Cryptos to counter inflation: reality or idiocy?

The crypto market was further shaken when the US inflation rate hit a 40-year high of 8.6% in early June. In France, INSEE said the annual inflation rate measured by the national consumer price index reached 5.2% in May, from 4.8% in April, its highest level since September. 1985.

The overall cryptocurrency market capitalization had fallen by 6.63% to $1.04 million at the start of the 3rd week of June.

Brian Armstrong Says Cryptos Can Beat Inflation!

According to NewsBTC, Brian Armstrong spoke about the current bear market compared to previous declines. He pointed out that the current trend has different characteristics this time around. The main reason, he says, is that digital assets are now more widely recognized and have more applications than in previous market bear cycles.

He also said that the distinctiveness of the current cycle was partly due to the macroeconomic climate, which exacerbated the market. But, perhaps more importantly, investors and traders consider digital assets to be as volatile as high-risk tech stocks.

Furthermore, Mr. Armstrong believes that the total DeFi market capitalization must grow more than 5-10x from its current level before it can be considered an inflation hedge.

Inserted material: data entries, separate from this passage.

(** A body that parses to [None], a boolean or a number is not caught by
    the [try] block: [generate] raises [TypeError]. *)
Theorem gemini_generate_scalar_body (data : value) :
  (forall req,
      In req (requests_sent service (gemini_generate api_key prompt max_tokens)) ->
      service req = Parsed data) ->
  is_scalar data = true ->
  run service (gemini_generate api_key prompt max_tokens) = Raise TypeError.
Proof.
  intros Hpost Hs.
  destruct (gemini_generate_run service api_key prompt max_tokens)
    as [req [Hsent ->]].
  rewrite (Hpost req) by (rewrite Hsent; left; reflexivity).
  destruct data; try discriminate Hs; reflexivity.
Qed.

(** A body that parses to a list or to a string gives the fixed warning,
    unless the list has the string "candidates" as an element, or the
    string contains it: then [generate] raises [TypeError]. *)
Theorem gemini_generate_sequence_body (data : value) :
  (forall req,
      In req (requests_sent service (gemini_generate api_key prompt max_tokens)) ->
      service req = Parsed data) ->
  (forall l, data = PyList l ->
             run service (gemini_generate api_key prompt max_tokens)
             = if existsb (fun x => match x with
                                    | PyStr s => str_eqb s (lit "candidates")
                                    | _ => false
                                    end) l
               then Raise TypeError else Ok no_usable_text) /\
  (forall s, data = PyStr s ->
             run service (gemini_generate api_key prompt max_tokens)
             = if str_in (lit "candidates") s
               then Raise TypeError else Ok no_usable_text).
Proof.
  intros Hpost.
  destruct (gemini_generate_run service api_key prompt max_tokens)
    as [req [Hsent ->]].
  rewrite (Hpost req) by (rewrite Hsent; left; reflexivity).
  split; intros x ->; unfold extract_text; cbn [py_in getitem_str bind].
  - destruct (existsb _ x); reflexivity.
  - destruct (str_in (lit "candidates") x); reflexivity.
Qed.

(** A "candidates" item that tests true but is not a list with a dict in
    front makes [generate] raise: [AttributeError] for a list whose first
    element is no dict and for a string, [KeyError] for a dict,
    [TypeError] for a number or [True]. *)
Theorem gemini_generate_malformed_candidates (d : list (str * value))
        (c : value) :
  (forall req,
      In req (requests_sent service (gemini_generate api_key prompt max_tokens)) ->
      service req = Parsed (PyDict d)) ->
  dict_lookup (lit "candidates") d = Some c ->
  truthy c = true ->
  match c with
  | PyList (x :: _) => is_dict x = false
  | _ => True
  end ->
  run service (gemini_generate api_key prompt max_tokens)
  = Raise match c with
          | PyList _ | PyStr _ => AttributeError
          | PyDict _ => KeyError
          | _ => TypeError
          end.
Proof.
  intros Hpost Hc Ht Hshape.
  destruct (gemini_generate_run service api_key prompt max_tokens)
    as [req [Hsent ->]].
  rewrite (Hpost req) by (rewrite Hsent; left; reflexivity).
  destruct c as [| b | n | x | [|ch s] | [|c0 l] | dc];
    try discriminate Ht.
  - unfold extract_text. cbn [py_in getitem_str bind]. rewrite Hc.
    cbn [bind]. rewrite Ht. reflexivity.
  - unfold extract_text. cbn [py_in getitem_str bind]. rewrite Hc.
    cbn [bind]. rewrite Ht. reflexivity.
  - unfold extract_text. cbn [py_in getitem_str bind]. rewrite Hc.
    cbn [bind]. rewrite Ht. reflexivity.
  - unfold extract_text. cbn [py_in getitem_str bind]. rewrite Hc.
    reflexivity.
  - rewrite (extract_text_first d c0 l Hc).
    destruct c0; try discriminate Hshape; reflexivity.
  - unfold extract_text. cbn [py_in getitem_str bind]. rewrite Hc.
    cbn [bind]. rewrite Ht. reflexivity.
Qed.

(** In a first candidate that is a dict, a "content" that is no dict makes
    [generate] raise [AttributeError], and a "parts" of a content dict that
    is [None], a boolean or a number makes it raise [TypeError]. *)
Theorem gemini_generate_malformed_content (data : value)
        (cand : list (str * value)) (v : value) :
  (forall req,
      In req (requests_sent service (gemini_generate api_key prompt max_tokens)) ->
      service req = Parsed data) ->
  body_with_candidate data cand ->
  (dict_lookup (lit "content") cand = Some v -> is_dict v = false ->
   run service (gemini_generate api_key prompt max_tokens)
   = Raise AttributeError) /\
  (forall content,
      dict_lookup (lit "content") cand = Some (PyDict content) ->
      dict_lookup (lit "parts") content = Some v -> is_scalar v = true ->
      run service (gemini_generate api_key prompt max_tokens)
      = Raise TypeError).
Proof.
  intros Hpost Hb.
  destruct (gemini_generate_run service api_key prompt max_tokens)
    as [req [Hsent ->]].
  rewrite (Hpost req) by (rewrite Hsent; left; reflexivity).
  rewrite (extract_text_candidate data cand Hb). split.
  - intros Hc Hv. cbn [get bind]. rewrite Hc.
    destruct v; try discriminate Hv; reflexivity.
  - intros content Hc Hp Hv. cbn [get bind]. rewrite Hc. cbn [get bind].
    rewrite Hp. destruct v; try discriminate Hv; reflexivity.
Qed.

(** A "text" that tests true but is no string (a number, a list, a dict,
    [True]) in the first part that has a usable "text" makes [generate]
    raise [AttributeError]; the parts after it are not looked at. *)
Theorem gemini_generate_text_not_string (data : value)
        (pre post : list value) (d : list (str * value)) (t : value) :
  (forall req,
      In req (requests_sent service (gemini_generate api_key prompt max_tokens)) ->
      service req = Parsed data) ->
  body_with_parts data (pre ++ PyDict d :: post) ->
  Forall part_without_text pre ->
  dict_lookup (lit "text") d = Some t ->
  truthy t = true ->
  is_str t = false ->
  run service (gemini_generate api_key prompt max_tokens)
  = Raise AttributeError.
Proof.
  intros Hpost Hb Hpre Hd Ht Hs.
  destruct (gemini_generate_run service api_key prompt max_tokens)
    as [req [Hsent ->]].
  rewrite (Hpost req) by (rewrite Hsent; left; reflexivity).
  rewrite (extract_text_parts data _ Hb).
  rewrite first_text_skip_all by exact Hpre.
  cbn [first_text py_in getitem_str bind]. rewrite Hd. cbn [bind].
  rewrite Ht. destruct t; try discriminate Hs; reflexivity.
Qed.

(** The emptiness test on "candidates" guards the index [0]: no body makes
    [generate] raise [IndexError]. *)
Theorem gemini_generate_never_IndexError :
  run service (gemini_generate api_key prompt max_tokens) <> Raise IndexError.
Proof.
  destruct (gemini_generate_run service api_key prompt max_tokens)
    as [req [_ ->]].
  destruct (service req) as [e | data]; [discriminate|].
  apply extract_text_no_IndexError.
Qed.
End ClientExtras.

(** Only the first candidate counts: two dict bodies whose "candidates"
    lists start with the same candidate give the same result, whatever
    else the lists and the dicts hold. *)
Theorem gemini_generate_first_candidate_only
        (service service' : request -> post_outcome)
        (api_key prompt : str) (max_tokens : Z)
        (d d' : list (str * value)) (c : value) (rest rest' : list value) :
  (forall req, service req = Parsed (PyDict d)) ->
  (forall req, service' req = Parsed (PyDict d')) ->
  dict_lookup (lit "candidates") d = Some (PyList (c :: rest)) ->
  dict_lookup (lit "candidates") d' = Some (PyList (c :: rest')) ->
  run service (gemini_generate api_key prompt max_tokens)
  = run service' (gemini_generate api_key prompt max_tokens).
Proof.
  intros Hs Hs' Hd Hd'.
  destruct (gemini_generate_run service api_key prompt max_tokens)
    as [req [_ ->]].
  destruct (gemini_generate_run service' api_key prompt max_tokens)
    as [req' [_ ->]].
  rewrite Hs, Hs'.
  rewrite (extract_text_first d c rest Hd), (extract_text_first d' c rest' Hd').
  reflexivity.
Qed.

(** ** The orchestrator and the page beyond the claims *)

Lemma join_In (sep d : str) (l : list str) :
  In d l -> exists a b, join sep l = a ++ d ++ b.
Proof.
  induction l as [|x l IH]; [intros []|].
  intros [-> | H].
  - destruct l as [|y l].
    + exists [], []. simpl. rewrite app_nil_r. reflexivity.
    + exists [], (sep ++ join sep (y :: l)). reflexivity.
  - destruct (IH H) as [a [b E]]. destruct l as [|y l]; [destruct H|].
    exists (x ++ sep ++ a), b.
    change (join sep (x :: y :: l)) with (x ++ sep ++ join sep (y :: l)).
    rewrite E, <- !app_assoc. reflexivity.
Qed.

Lemma run_io_bind {A B : Type} (service : request -> post_outcome)
      (m : io A) (f : A -> io B) :
  run service (io_bind m f) = run service (f (run service m)).
Proof.
  induction m as [a | req k IH]; simpl; [reflexivity|]. apply IH.
Qed.

Lemma requests_sent_io_bind {A B : Type} (service : request -> post_outcome)
      (m : io A) (f : A -> io B) :
  requests_sent service (io_bind m f)
  = requests_sent service m ++ requests_sent service (f (run service m)).
Proof.
  induction m as [a | req k IH]; simpl; [reflexivity|].
  rewrite IH. reflexivity.
Qed.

Cryptocurrencies are not a good inflation hedge, says Moe Vela

Moe Vela, an American lawyer and policy adviser, said that contrary to the claims of many crypto fans, virtual currencies are not a reliable hedge against inflation. Recent developments have only served to confirm his view.

Vela pointed out that cryptocurrencies, which have grown in popularity over the past decade, have never been tested in an inflationary environment. And now that inflation has returned, they have shown that they are not immune.

Read also Crypto nugget: Can this promising underpriced crypto surpass $10 at the end of 2022 and make you +1000%?

Over the past six months, Bitcoin, for example, has lost half its value. Many stablecoins that are tied to the value of fiat currencies, commodities, or other financial products, momentarily fell below their peg price.